[Items from a data source]
-=-=-=-=-
(** The part of [db_load_settings] after the key is there. *)
Lemma fs_load_body keys fname :
  files_same
    (try_except
       (do settings <- pickle_load P fname;
        if dict_truthy keys then
          do sh <- getitem settings "secrethash";
          do kh <- getitem keys "secrethash";
          if bool_decide (sh = kh) then
            do ksec <- getitem keys "secret";
            do kraw <- encode L ksec;
            do k <- Fernet L kraw;
            do pwd <- getitem settings "pwd";
            do raw <- encode L pwd;
            do plain <- decrypt L k raw;
            do text <- decode L plain;
            ret (Some (<["pwd" := VStr text]> settings))
          else
            print "Saved settings are incorrect, wrong secret key" ;;
            ret None
        else ret (Some settings))
       (fun _ => Some (ret None))).
Proof. apply fs_try; [fs_auto|]. intros e h [= <-]. fs_auto. Qed.

(** X4.  With an unlocked key in the key file, [db_load_settings] never
    raises and writes nothing: it returns [None] or a settings record, and
    every file is as before. *)
Theorem load_settings_returns database hostname environment pw w sk :
  stored w (_secretkeyfile P) sk ->
  sk !! "locked" = Some (VBool false) ->
  exists r w',
    db_load_settings L P database hostname environment pw w = (Return r, w') /\
    w_files w' = w_files w.
Proof.
  intros (f & Hf & Hr & <-) Hl.
  unfold db_load_settings, bind at 1.
  rewrite (keys_get_unlocked pw true w f Hf Hr Hl).
  match goal with |- context [try_except ?b ?h w] =>
    destruct (try_except b h w) as [[r|e] w1] eqn:Hrun
  end.
  - exists r, w1. split; [done|]. by apply (fs_load_body _ _ _ _ _ Hrun).
  - exfalso. unfold try_except in Hrun.
    match type of Hrun with (let (_, _) := ?b w in _) = _ => destruct (b w) as [[?|?] ?] end;
      discriminate.
Qed.

Lemma pickle_load_Return path w d w' :
  pickle_load P path w = (Return d, w') -> stored w path d /\ w' = w.
Proof.
  unfold pickle_load, stored. destruct (w_files w !! path) as [f|]; [|done].
  destruct (may_read P f) eqn:Hr; [|done]. intros [= <- <-]. eauto.
Qed.

(** X5.  With an unlocked key in the key file, settings that
    [db_load_settings] returns are the stored record, whose ["secrethash"]
    is the key's, with ["pwd"] replaced by the text that the stored token
    decrypts to under the key's secret: settings sealed under another key,
    or whose password does not decrypt, are never returned. *)
Theorem load_settings_sound database hostname environment pw w sk r w' :
  stored w (_secretkeyfile P) sk ->
  sk !! "locked" = Some (VBool false) ->
  db_load_settings L P database hostname environment pw w = (Return (Some r), w') ->
  exists st kh sec tok m plain,
    stored w (settings_file (str_lower L environment) (str_lower L hostname)
                (str_lower L database)) st /\
    st !! "secrethash" = Some kh /\
    sk !! "secrethash" = Some kh /\
    sk !! "secret" = Some (VStr sec) /\
    st !! "pwd" = Some (VStr tok) /\
    fernet_decrypt L (str_encode L sec) (str_encode L tok) = Some m /\
    bytes_decode L m = Some plain /\
    r = <["pwd" := VStr plain]> st.
Proof.
  intros (f & Hf & Hr & <-) Hl H.
  unfold db_load_settings, bind at 1 in H.
  rewrite (keys_get_unlocked pw true w f Hf Hr Hl) in H.
  apply try_except_Return in H as [H|(e & w1 & h & _ & [= <-] & [=])].
  apply bind_Return in H as (st & ? & (Hst & ->)%pickle_load_Return & H).
  assert (Ht : dict_truthy (f_data f) = true).
  { unfold dict_truthy. rewrite bool_decide_eq_false_2; [done|].
    intros E. by rewrite E, lookup_empty in Hl. }
  rewrite Ht in H.
  apply bind_Return in H as (sh & ? & (Hsh & ->)%getitem_Return & H).
  apply bind_Return in H as (kh & ? & (Hkh & ->)%getitem_Return & H).
  case_bool_decide as Heq; cycle 1.
  { by apply bind_Return in H as ([] & ? & _ & [=]). }
  subst sh.
  apply bind_Return in H as (ksec & ? & (Hksec & ->)%getitem_Return & H).
  apply bind_Return in H as (kraw & ? & (sec & -> & -> & ->)%encode_Return & H).
  apply bind_Return in H as (k & ? & (Hok & -> & ->)%Fernet_Return & H).
  apply bind_Return in H as (pwd & ? & (Hpwd & ->)%getitem_Return & H).
  apply bind_Return in H as (raw & ? & (tok & -> & -> & ->)%encode_Return & H).
  apply bind_Return in H as (m & ? & (Hm & ->)%decrypt_Return & H).
  apply bind_Return in H as (plain & ? & (Hplain & ->)%decode_Return & H).
  injection H as <- <-.
  exists st, kh, sec, tok, m, plain. done.
Qed.

(** What [db_load_settings] does once [db_keys_get] has returned a key
    under which the stored settings were sealed. *)
Lemma load_settings_unseals database hostname environment pw w keys w0 f kh sec tok m plain :
  db_keys_get L P pw true w = (Return keys, w0) ->
  w_files w0 !! settings_file (str_lower L environment) (str_lower L hostname)
                  (str_lower L database) = Some f ->
  may_read P f = true ->
  keys <> ∅ ->
  keys !! "secrethash" = Some kh ->
  f_data f !! "secrethash" = Some kh ->
  keys !! "secret" = Some (VStr sec) ->
  fernet_key_ok L (str_encode L sec) = true ->
  f_data f !! "pwd" = Some (VStr tok) ->
  fernet_decrypt L (str_encode L sec) (str_encode L tok) = Some m ->
  bytes_decode L m = Some plain ->
  db_load_settings L P database hostname environment pw w
    = (Return (Some (<["pwd" := VStr plain]> (f_data f))), w0).
Proof.
  intros Hget Hf Hr Hne Hkh Hsh Hsec Hok Hpwd Hdec Hplain.
  assert (Hload : pickle_load P (settings_file (str_lower L environment)
                    (str_lower L hostname) (str_lower L database)) w0
                  = (Return (f_data f), w0)).
  { apply pickle_load_stored. by exists f. }
  assert (Ht : bool_decide (keys = ∅) = false) by by apply bool_decide_eq_false_2.
  unfold db_load_settings.
  by py_run (rewrite ?Hget, ?Hload, ?Ht, ?Hsh, ?Hkh, ?Hsec, ?Hok, ?Hpwd, ?Hdec, ?Hplain,
               ?(bool_decide_eq_true_2 (kh = kh)) by done).
Qed.

(** Saving under an unlocked key that holds a secret: what [True] means. *)
Lemma save_with_unlocked_key s pw w w1 fk sec :
  w_files w !! _secretkeyfile P = Some fk ->
  may_read P fk = true ->
  f_data fk !! "locked" = Some (VBool false) ->
  f_data fk !! "secret" = Some (VStr sec) -> sec <> "" ->
  db_save_settings L P s pw w = (Return true, w1) ->
  exists kh plain tok e h d f,
    f_data fk !! "secrethash" = Some kh /\
    fernet_key_ok L (str_encode L sec) = true /\
    s !! "pwd" = Some (VStr plain) /\
    fernet_decrypt L (str_encode L sec) (str_encode L tok) = Some (str_encode L plain) /\
    s !! "environment" = Some (VStr e) /\
    s !! "hostname" = Some (VStr h) /\
    s !! "database" = Some (VStr d) /\
    w_files w1 = <[settings_file (str_lower L e) (str_lower L h) (str_lower L d) := f]>
                   (w_files w) /\
    f_data f = <["pwd" := VStr tok]> (<["secrethash" := kh]> s) /\
    owner_only f.
Proof.
  intros Hfk Hrk Hl Hsec Hne Hsave.
  destruct (save_settings_Return _ _ _ _ _ Hsave)
    as (keys & w0 & kh & sec' & plain & tok & e & h & d &
        Hobt & Hkh & Hsec' & Hok & Hpwd & Htok & Hse & Hsh & Hsd & Hout).
  destruct Hobt as (keys0 & w0' & Hget0 & Hcase).
  rewrite (keys_get_unlocked pw true w fk Hfk Hrk Hl) in Hget0.
  injection Hget0 as <- <-.
  destruct Hcase as [(-> & -> & _)|(Hno & _)]; cycle 1.
  { specialize (Hno _ Hsec). cbn in Hno. by rewrite bool_decide_eq_false_2 in Hno. }
  rewrite Hsec in Hsec'. injection Hsec' as <-.
  cbn zeta in Hout. destruct Hout as [(_ & f & Hfs & Hdata & Ho)|([=] & _)].
  exists kh, plain, tok, e, h, d, f. do 3 (split; [done|]). split; [|done].
  rewrite (encode_decode L laws _ _ Htok). by apply (fernet_roundtrip L laws).
Qed.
-=-=-=-=-
Retype exactly the lines of the data above that fall between the line with "(f_data f), w0))." and the line with "(VStr d) /\", inclusive, and add nothing.

                  = (Return (f_data f), w0)).
  { apply pickle_load_stored. by exists f. }
  assert (Ht : bool_decide (keys = ∅) = false) by by apply bool_decide_eq_false_2.
  unfold db_load_settings.
  by py_run (rewrite ?Hget, ?Hload, ?Ht, ?Hsh, ?Hkh, ?Hsec, ?Hok, ?Hpwd, ?Hdec, ?Hplain,
               ?(bool_decide_eq_true_2 (kh = kh)) by done).
Qed.

(** Saving under an unlocked key that holds a secret: what [True] means. *)
Lemma save_with_unlocked_key s pw w w1 fk sec :
  w_files w !! _secretkeyfile P = Some fk ->
  may_read P fk = true ->
  f_data fk !! "locked" = Some (VBool false) ->
  f_data fk !! "secret" = Some (VStr sec) -> sec <> "" ->
  db_save_settings L P s pw w = (Return true, w1) ->
  exists kh plain tok e h d f,
    f_data fk !! "secrethash" = Some kh /\
    fernet_key_ok L (str_encode L sec) = true /\
    s !! "pwd" = Some (VStr plain) /\
    fernet_decrypt L (str_encode L sec) (str_encode L tok) = Some (str_encode L plain) /\
    s !! "environment" = Some (VStr e) /\
    s !! "hostname" = Some (VStr h) /\
    s !! "database" = Some (VStr d) /\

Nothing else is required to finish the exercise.